All advanced pip use cases work too, such as installing the latest copy of the v1 development branch:

$ pip install -e 'git+https://github.com/fabric/fabric@v1#egg=fabric'

Or cloning the Git repository and running:

$ git checkout v1
$ pip install -e .

within it.

Your operating system may also have a Fabric package available (though these are typically older and harder to support), typically called fabric or python-fabric. E.g.:

$ sudo apt-get install fabric

Note

Make sure to confirm which major version is currently packaged!

Dependencies

In order for Fabric’s installation to succeed, you will need four primary pieces of software:

  • the Python programming language;

  • the setuptools packaging/installation library;

  • the Python Paramiko SSH library;

  • and Paramiko’s dependency, Cryptography.

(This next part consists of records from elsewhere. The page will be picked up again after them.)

(** Lines 78-92. *)
Definition report_summary : Prog unit :=
  print (nl +:+ rule);;
  print "📊 SUMMARY";;
  print rule;;
  print ("Total unique exercises in CSV: " +:+ str (len (csv_exercises st)));;
  p ← eval (percent mapped_count);
  print ("Successfully mapped: " +:+ str mapped_count
         +:+ " (" +:+ p +:+ "%)");;
  p ← eval (percent (len (unmapped_exercises st)));
  print ("Missing mappings: " +:+ str (len (unmapped_exercises st))
         +:+ " (" +:+ p +:+ "%)");;
  print ("Total workout dates: " +:+ str (len (csv_workouts st)));;
  report_sample.

(** Lines 94-104. *)
Definition report_next_steps : Prog unit :=
  print (nl +:+ rule);;
  print "💡 NEXT STEPS";;
  print rule;;
  if bool_decide (unmapped_exercises st ≠ ∅) then
    print "To fix unmapped exercises:";;
    print "1. Add missing exercises to exercises.json";;
    print "2. Re-run this verification script";;
    print "3. Once all mapped, you can verify against Firebase"
  else
    print "✅ All exercises mapped! Your CSV data is ready for Firebase verification.";;
    print "   Run the Firebase comparison script to verify data integrity.".

(** Lines 57-104. *)
Definition report : Prog unit :=
  print ("✅ Found " +:+ str (len (csv_exercises st))
         +:+ " unique exercises in CSV");;
  print ("✅ Found " +:+ str (len (csv_workouts st))
         +:+ " unique workout dates in CSV" +:+ nl);;
  report_mapping;;
  report_summary;;
  report_next_steps.
End Report.

(** ** The script *)

Definition main (exercises_data : list (string * ExerciseData))
    (csv_file : list (list string)) : Prog unit :=
  print ("🔍 CSV to Firebase Verification Tool" +:+ nl);;
  print "📥 Loading exercises.json...";;
  let name_to_id := build_name_to_id exercises_data in
  print ("✅ Loaded " +:+ str (Z.of_nat (length exercises_data))
         +:+ " exercises from exercises.json" +:+ nl);;
  print "📥 Reading WorkoutExport.csv...";;
  st ← eval (scan_csv name_to_id csv_file);
  report name_to_id st.

(** The keys assigned by one pass through the loop body at lines 24-29:
    line 26 always, line 29 under the guard of line 28. *)
Definition keys_written (data : ExerciseData) : list string :=
  let name := Py.strip (Py.lower (name data)) in
  name ::
  match exportName data with
  | Some en =>
      if Py.truthy en && negb (String.eqb (Py.lower en) name)
      then [Py.strip (Py.lower en)] else []
  | None => []
  end.

(** "Normalized" in the words of the specification: lower-cased, trimmed. *)
Definition normalized (s : string) : string := Py.strip (Py.lower s).

(** Number of entries a dictionary holds under one key. *)
Definition entries_for {V} (k : string) (d : gmap string V) : nat :=
  length (filter (λ kv, kv.1 = k) (map_to_list d)).

(** What the script has printed when the scan starts. *)
Definition preamble (exercises_data : list (string * ExerciseData))
    : list string :=
  ["🔍 CSV to Firebase Verification Tool" +:+ nl;
   "📥 Loading exercises.json...";
   "✅ Loaded " +:+ str (Z.of_nat (length exercises_data))
     +:+ " exercises from exercises.json" +:+ nl;
   "📥 Reading WorkoutExport.csv..."].

(** The facts the loop keeps true of its three collections. *)
Definition scan_inv (name_to_id : gmap string string) (st : scan_state) : Prop :=
  unmapped_exercises st ⊆ csv_exercises st
  ∧ (∀ x, x ∈ csv_exercises st → Py.trimmed x)
  ∧ (∀ x, x ∈ csv_exercises st →
       x ∈ unmapped_exercises st ↔ name_to_id !! Py.lower x = None).

(** The columns the loop body subscripts, in the order it reads them. *)
Definition required_columns : list string :=
  ["Exercise"; "Date"; "Reps"; "Weight(kg)"; "isWarmup"].

(** "[round(x, 1)]" in the words of the specification: [t] tenths is [x]
    rounded to one decimal place, the even count of tenths at a tie. *)
Definition is_round1 (x : Q) (t : Z) : Prop :=
  (Qabs (10 * x - inject_Z t) <= 1 # 2)%Q
  ∧ ((Qabs (10 * x - inject_Z t) == 1 # 2)%Q → Z.even t = true).

(** The exponent of the unit in the last place of binary64 at a number
    [r] that is not negative: the least [e] from [-1074] on with
    [r < 2^(e+53)]. *)
Definition ulp_exponent (r : Q) (e : Z) : Prop :=
  (0 <= r)%Q
  ∧ -1074 ≤ e
  ∧ (r < 2 ^ (e + 53))%Q
  ∧ (e = -1074 ∨ (2 ^ (e + 52) <= r)%Q).

(** "[x] is [r] rounded to binary64", as IEEE 754 defines rounding to
    nearest, ties to even, for [r] not negative and below the overflow
    threshold: [x] is the multiple [n * 2^e] of the unit in the last place
    at [r] that is nearest to [r], with [n] even when two multiples are
    equally near.  Stated over the rationals, with no reference to the
    float operations above. *)
Definition rounded_binary64 (r x : Q) : Prop :=
  ∃ e n,
    ulp_exponent r e
    ∧ (x == inject_Z n * 2 ^ e)%Q
    ∧ (Qabs (r - x) <= 2 ^ e / 2)%Q
    ∧ ((Qabs (r - x) == 2 ^ e / 2)%Q → Z.even n = true).

(** "[round(count / total * 100, 1)]" in the words of the specification,
    with the arithmetic of Python floats written out: [t] tenths is the
    quotient of the two integers rounded to binary64, times 100 and rounded
    to binary64 again, then rounded to one decimal place. *)
Definition percent_tenths (count total t : Z) : Prop :=
  total ≠ 0
  ∧ ∃ q x : Q,
    rounded_binary64 (inject_Z count / inject_Z total) q
    ∧ rounded_binary64 (q * 100) x
    ∧ is_round1 x t.

(** Where a fraction [u/V] of one unit lies: at zero, below one half, at
    one half or above it. *)
Definition loc_of_frac (u V : Z) : location :=
  if u =? 0 then loc_Exact else loc_Inexact (2 * u ?= V).

(** An expression that has a value, whatever it is. *)
Definition succeeds {A} (r : outcome A) : Prop := ∃ a, r = Done a.

(** What the loop body needs of a tokenised row under a header: the
    header names the five columns, and the cells of [Exercise] and [Date]
    are not part of the padding of a short row. *)
Definition row_ok (fieldnames row : list string) : Prop :=
  (∀ c, c ∈ required_columns → c ∈ fieldnames)
  ∧ ("Exercise" ∉ drop (length row) fieldnames)
  ∧ ("Date" ∉ drop (length row) fieldnames).

(** The key and the dictionary a row adds to [csv_workouts]: lines 42-51
    without the updates of the collections. *)
Definition row_entry (row : gmap string cell) : outcome (string * LogEntry) :=
  exercise_name ← getitem row "Exercise" ≫= cell_strip;
  date ← getitem row "Date" ≫= cell_strip;
  reps ← getitem row "Reps";
  weight ← getitem row "Weight(kg)";
  isWarmup ← getitem row "isWarmup";
  mret (date, {| log_name := exercise_name; log_reps := reps;
                 log_weight := weight; log_isWarmup := isWarmup |}).

(** The entries of a list of rows filed under one date, in order. *)
Definition entries_on (d : string) (entries : list (string * LogEntry))
    : list LogEntry :=
  (filter (λ p, p.1 = d) entries).*2.

(** Number of dictionaries held by [csv_workouts], over all dates. *)
Definition total_entries (w : gmap string (list LogEntry)) : nat :=
  map_fold (λ _ l n, (length l + n)%nat) 0%nat w.

(** ** Sample inputs *)

Module Sample.

Definition header : list string :=
  ["Date"; "Exercise"; "Reps"; "Weight(kg)"; "isWarmup"].

(** [{"1": {"name": "Bench Press"}}] *)
Definition bench_press : list (string * ExerciseData) :=
  [("1", {| name := "Bench Press"; exportName := None |})].

(** Two rows, the two spellings of one exercise, on different dates. *)
Definition two_spellings : list (list string) :=
  [header;
   ["2024-01-01"; "bench press"; "5"; "100"; "false"];
   ["2024-01-02"; "Bench Press"; "5"; "102.5"; "false"]].

(** The same with a blank line and a third row for an unknown exercise. *)
Definition with_squat : list (list string) :=
  two_spellings ++ [[]; ["2024-01-02"; " Squat "; "3"; "140"; "true"]].

(** The collections after scanning [with_squat] against [bench_press]. *)
Definition with_squat_state : scan_state :=
  {| csv_exercises := {["bench press"; "Bench Press"; "Squat"]};
     csv_workouts :=
       {["2024-01-01" :=
           [{| log_name := "bench press"; log_reps := Some "5";
               log_weight := Some "100"; log_isWarmup := Some "false" |}];
         "2024-01-02" :=
           [{| log_name := "Bench Press"; log_reps := Some "5";
               log_weight := Some "102.5"; log_isWarmup := Some "false" |};
            {| log_name := "Squat"; log_reps := Some "3";
               log_weight := Some "140"; log_isWarmup := Some "true" |}]]};
     unmapped_exercises := {["Squat"]} |}.

(** The collections after scanning [two_spellings] against [bench_press]. *)
Definition two_spellings_state : scan_state :=
  {| csv_exercises := {["bench press"; "Bench Press"]};
     csv_workouts :=
       {["2024-01-01" :=
           [{| log_name := "bench press"; log_reps := Some "5";
               log_weight := Some "100"; log_isWarmup := Some "false" |}];
         "2024-01-02" :=
           [{| log_name := "Bench Press"; log_reps := Some "5";
               log_weight := Some "102.5"; log_isWarmup := Some "false" |}]]};
     unmapped_exercises := ∅ |}.

(** A row that stops after its third cell, with a space after the date. *)
Definition short_row : list string := ["2024-01-01 "; "Squat"; "5"].

End Sample.

(** * Properties *)

(** ** Facts about [lower] and [strip] *)

Lemma isspace_char_lower c : Py.isspace (Py.char_lower c) = Py.isspace c.
Proof. by destruct c as [[] [] [] [] [] [] [] []]. Qed.

Lemma char_lower_idem c : Py.char_lower (Py.char_lower c) = Py.char_lower c.
Proof. by destruct c as [[] [] [] [] [] [] [] []]. Qed.

Lemma lower_idem s : Py.lower (Py.lower s) = Py.lower s.
Proof. induction s as [|c s IH]; simpl; [done|]. by rewrite char_lower_idem, IH. Qed.

Lemma lower_lstrip s : Py.lower (Py.lstrip s) = Py.lstrip (Py.lower s).
Proof.
  induction s as [|c s IH]; simpl; [done|].
  rewrite isspace_char_lower. by destruct (Py.isspace c).
Qed.

Lemma lower_rstrip s : Py.lower (Py.rstrip s) = Py.rstrip (Py.lower s).
Proof.
  induction s as [|c s IH]; simpl; [done|].
  rewrite <- IH, isspace_char_lower.
  destruct (Py.rstrip s); simpl; [|done]. by destruct (Py.isspace c).
Qed.

Lemma lower_strip s : Py.lower (Py.strip s) = Py.strip (Py.lower s).
Proof. unfold Py.strip. by rewrite lower_rstrip, lower_lstrip. Qed.

Lemma lstrip_starts s : Py.starts_with_space (Py.lstrip s) = false.
Proof.
  induction s as [|c s IH]; simpl; [done|].
  destruct (Py.isspace c) eqn:Hc; [done|]. by simpl.
Qed.

Lemma lstrip_id s : Py.starts_with_space s = false → Py.lstrip s = s.
Proof. destruct s as [|c s]; simpl; [done|]. by intros ->. Qed.

Lemma rstrip_starts s :
  Py.starts_with_space s = false → Py.starts_with_space (Py.rstrip s) = false.
Proof.
  destruct s as [|c s]; simpl; [done|]. intros Hc.
  destruct (Py.rstrip s); simpl; [|done]. by rewrite Hc.
Qed.

Lemma rstrip_cons c s :
  Py.rstrip (String c s) =
  match Py.rstrip s with
  | "" => if Py.isspace c then "" else String c ""
  | r => String c r
  end.
Proof. done. Qed.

and, if using parallel execution mode,

Please read on for important details on each dependency – there are a few gotchas.

Python

Fabric requires Python version 2.5+.

setuptools

Setuptools comes with most Python installations by default; if yours doesn’t, you’ll need to grab it. In such situations it’s typically packaged as python-setuptools, py26-setuptools or similar.

multiprocessing

An optional dependency, the multiprocessing library is included in Python’s standard library in version 2.6 and higher. If you’re using Python 2.5 and want to make use of Fabric’s parallel execution features you’ll need to install it manually; the recommended route, as usual, is via pip. Please see the multiprocessing PyPI page for details.

Warning

Early versions of Python 2.6 (in our testing, 2.6.0 through 2.6.2) ship with a buggy multiprocessing module that appears to cause Fabric to hang at the end of sessions involving large numbers of concurrent hosts. If you encounter this problem, either use env.pool_size / -z to limit the amount of concurrency, or upgrade to Python >=2.6.3.

Python 2.5 is unaffected, as it requires the PyPI version of multiprocessing, which is newer than that shipped with Python <2.6.3.